Steve Taylor Reviews Our Little Sister for Touchstone
Our Little Sister is a window into rural Japanese culture. It is a heart-warming, albeit slightly surreal alternative to the view of Japan as industrialised, high-tech and fast-paced.
Three adult sisters share life in the family home. Together they have found a way to live despite being abandoned by their parents: a father who left for another woman and a mother who disappears for 15 years, crippled by grief.
At their father’s funeral, the three sisters meet their thirteen year old younger sister for the first time. In the face of shared grief, she joins them in the family home. It sets in motion the facing of an unfolding set of bittersweet, until then unexplored, memories. Our Little Sister began life as a manga.
Manga are Japanese comics and cartoons, an art form read by all ages. It is big business, an industry worth over $5.5 billion. Manga include more than action and anime. They have spilled into commerce and comedy, history and horror, murder and mystery, sci-fi and fantasy.

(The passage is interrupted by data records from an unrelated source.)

(** what the storage engine says when a statement cannot be prepared or carried out *)
Inductive Fault := PrepareFails (message : string) | StepFails (message : string).

(** the failures of the storage engine and the random device *)
Class DbEnv := {
  db_argon2 :: Argon2;
  env_db : nat → option Fault;
  env_salt : nat → string;
  NODE_ID : string
}.

Definition hashPassword `{Argon2} (salt password : string) : outcome string :=
  match argon2id_hash_encoded salt password with
  | inl encoded => Ok (c_str encoded)
  | inr message => Throw (RuntimeError message)
  end.

Definition checkPassword `{Argon2} (password hash : string) : bool :=
  match argon2id_verify (c_str hash) password with
  | ARGON2_OK => true
  | ARGON2_VERIFY_MISMATCH => false
  | ARGON2_OTHER => String.eqb hash password
  end.

(** ** Tables *)

Record UserRow := mkUserRow {
  u_username : string; u_email : string; u_password : string; u_type : string }.
Record RoomRow := mkRoomRow {
  r_id : Z; r_name : string; r_type : string; r_privacy : string }.
Record MessageRow := mkMessageRow {
  m_id : string; m_room_id : Z; m_sender_username : string; m_sender_email : string;
  m_content : string; m_created_at : Z; m_origin : string }.
Record MembershipRow := mkMembershipRow {
  mb_username : string; mb_room_id : Z; mb_node_id : string }.
Record OnlineRow := mkOnlineRow { on_username : string; on_node_id : string }.
Record AllowRow := mkAllowRow { al_room_id : Z; al_email : string; al_creator : bool }.

#[export] Instance UserRow_eq_dec : EqDecision UserRow.
Proof. solve_decision. Defined.
#[export] Instance RoomRow_eq_dec : EqDecision RoomRow.
Proof. solve_decision. Defined.
#[export] Instance MessageRow_eq_dec : EqDecision MessageRow.
Proof. solve_decision. Defined.
#[export] Instance MembershipRow_eq_dec : EqDecision MembershipRow.
Proof. solve_decision. Defined.
#[export] Instance OnlineRow_eq_dec : EqDecision OnlineRow.
Proof. solve_decision. Defined.
#[export] Instance AllowRow_eq_dec : EqDecision AllowRow.
Proof. solve_decision. Defined.

Record Db := mkDb {
  users : list UserRow;
  rooms : list RoomRow;
  messages : list MessageRow;
  membership : list MembershipRow;
  online_users : list OnlineRow;
  allow_list : list AllowRow;
  sqlite_sequence : Z;     (* largest room id ever given out *)
  foreign_keys : bool;     (* the pragma *)
  statements : nat         (* statements executed so far *)
}.

Definition set_users v db := mkDb v (rooms db) (messages db) (membership db) (online_users db)
  (allow_list db) (sqlite_sequence db) (foreign_keys db) (statements db).
Definition set_rooms v s db := mkDb (users db) v (messages db) (membership db) (online_users db)
  (allow_list db) s (foreign_keys db) (statements db).
Definition set_messages v db := mkDb (users db) (rooms db) v (membership db) (online_users db)
  (allow_list db) (sqlite_sequence db) (foreign_keys db) (statements db).
Definition set_membership v db := mkDb (users db) (rooms db) (messages db) v (online_users db)
  (allow_list db) (sqlite_sequence db) (foreign_keys db) (statements db).
Definition set_online_users v db := mkDb (users db) (rooms db) (messages db) (membership db) v
  (allow_list db) (sqlite_sequence db) (foreign_keys db) (statements db).
Definition set_allow_list v db := mkDb (users db) (rooms db) (messages db) (membership db)
  (online_users db) v (sqlite_sequence db) (foreign_keys db) (statements db).
Definition set_foreign_keys v db := mkDb (users db) (rooms db) (messages db) (membership db)
  (online_users db) (allow_list db) (sqlite_sequence db) v (statements db).
Definition next_statement db := mkDb (users db) (rooms db) (messages db) (membership db)
  (online_users db) (allow_list db) (sqlite_sequence db) (foreign_keys db) (S (statements db)).

(** the seeded database of init.sql; [admin_hash] and [user_hash] stand for the two literal
    Argon2 strings *)
Definition init (admin_hash user_hash : string) : Db :=
  mkDb [ mkUserRow "admin" "admin@example.com" admin_hash "ADMIN";
         mkUserRow "user" "user@example.com" user_hash "USER" ]
       [ mkRoomRow 1 "Lobby" "Lobby" "PUBLIC"; mkRoomRow 2 "General" "Other" "PUBLIC" ]
       [] [] [] [] 2 true 0.

(** ** Running statements *)

Definition SqlRow := list string.
Definition UNIQUE (what : string) : string := "UNIQUE constraint failed: " +:+ what.
Definition FOREIGN_KEY : string := "FOREIGN KEY constraint failed".

(** ORDER BY created_at DESC *)
Definition newer (a b : MessageRow) : Prop := (m_created_at b <= m_created_at a)%Z.
#[export] Instance newer_dec a b : Decision (newer a b).
Proof. unfold newer. apply _. Defined.

(** what the exception says: how it starts is up to the place that runs the statement *)
Definition fault_text (step : string) (f : Fault) : string :=
  match f with
  | PrepareFails message => "Failed to prepare SQL: " +:+ message
  | StepFails message => step +:+ message
  end.
Definition STEP_FAILED : string := "Failed to step SQL: ".

(** one statement: the changed tables and the number of rows changed, or the constraint it
    violates *)
Definition run_statement {env : DbEnv} (explain : Fault → string) (f : Db → string + (Z * Db)) : SE Db Z := λ db,
  let db := next_statement db in
  match env_db (statements db) with
  | Some fault => (Throw (RuntimeError (explain fault)), db)
  | None =>
      match f db with
      | inl message => (Throw (ConstraintError message), db)
      | inr (changes, db) => (Ok changes, db)
      end
  end.

Notation execute := (run_statement (fault_text STEP_FAILED)).

Section with_env.
Context {env : DbEnv}.

(** [query]: the rows of a SELECT *)
Definition query (f : Db → list SqlRow) : SE Db (list SqlRow) := λ db,
  let db := next_statement db in
  match env_db (statements db) with
  | Some fault => (Throw (RuntimeError (fault_text STEP_FAILED fault)), db)
  | None => (Ok (f db), db)
  end.

(** [exec("PRAGMA foreign_keys=...")] *)
Definition exec_text (f : Fault) : string :=
  "Failed to execute SQL statement: " +:+ match f with PrepareFails message | StepFails message => message end.
Definition pragma_foreign_keys (v : bool) : SE Db unit :=
  run_statement exec_text (λ db, inr (0%Z, set_foreign_keys v db)) ;; mret tt.

(** rows removed by a DELETE *)
Definition removed {A} (l l' : list A) : Z := Z.of_nat (length l - length l').

(** ** The statements *)

Definition text (s : string) : string := c_str s.

Definition sql_get_user (username : string) (db : Db) : list SqlRow :=
  (λ u, [text (u_username u); text (u_email u); text (u_type u)]) <$>
  filter (λ u, u_username u = username) (users db).

Definition sql_user_exists (username : string) (db : Db) : list SqlRow :=
  (λ _, ["1"]) <$> take 1 (filter (λ u, u_username u = username) (users db)).

Definition sql_login_user (username : string) (db : Db) : list SqlRow :=
  (λ u, [text (u_username u); text (u_email u); text (u_type u); text (u_password u)]) <$>
  filter (λ u, u_username u = username) (users db).

Definition sql_create_user (username email password user_type : string) (db : Db)
    : string + (Z * Db) :=
  if negb (bool_decide (user_type ∈ ["ADMIN"; "USER"; "GUEST"]))
  then inl "CHECK constraint failed: users"
  else if bool_decide (username ∈ u_username <$> users db) then inl (UNIQUE "users.username")
  else if bool_decide (email ∈ u_email <$> users db) then inl (UNIQUE "users.email")
  else inr (1%Z, set_users (users db ++ [mkUserRow username email password user_type]) db).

There is even a Manga Bible, published in 2006 by the nonprofit organisation Next. It aims to appeal to those who no longer attend church or find traditional Bible translations less than accessible.
Our Little Sister is Josei manga, a genre aimed at women in their late teens and early adulthood. It began life as a monthly serial: Umimachi Dairy. Created by Akimi Yoshida, ‘Umimachi’ means Seaside Town in Japanese. It suggests a rural idyll common among industrialised urban dwellers. The attempt by director Hirokazu Koreeda to turn the episodic nature of monthly serial into a plot arcing over 120 minutes is less than successful.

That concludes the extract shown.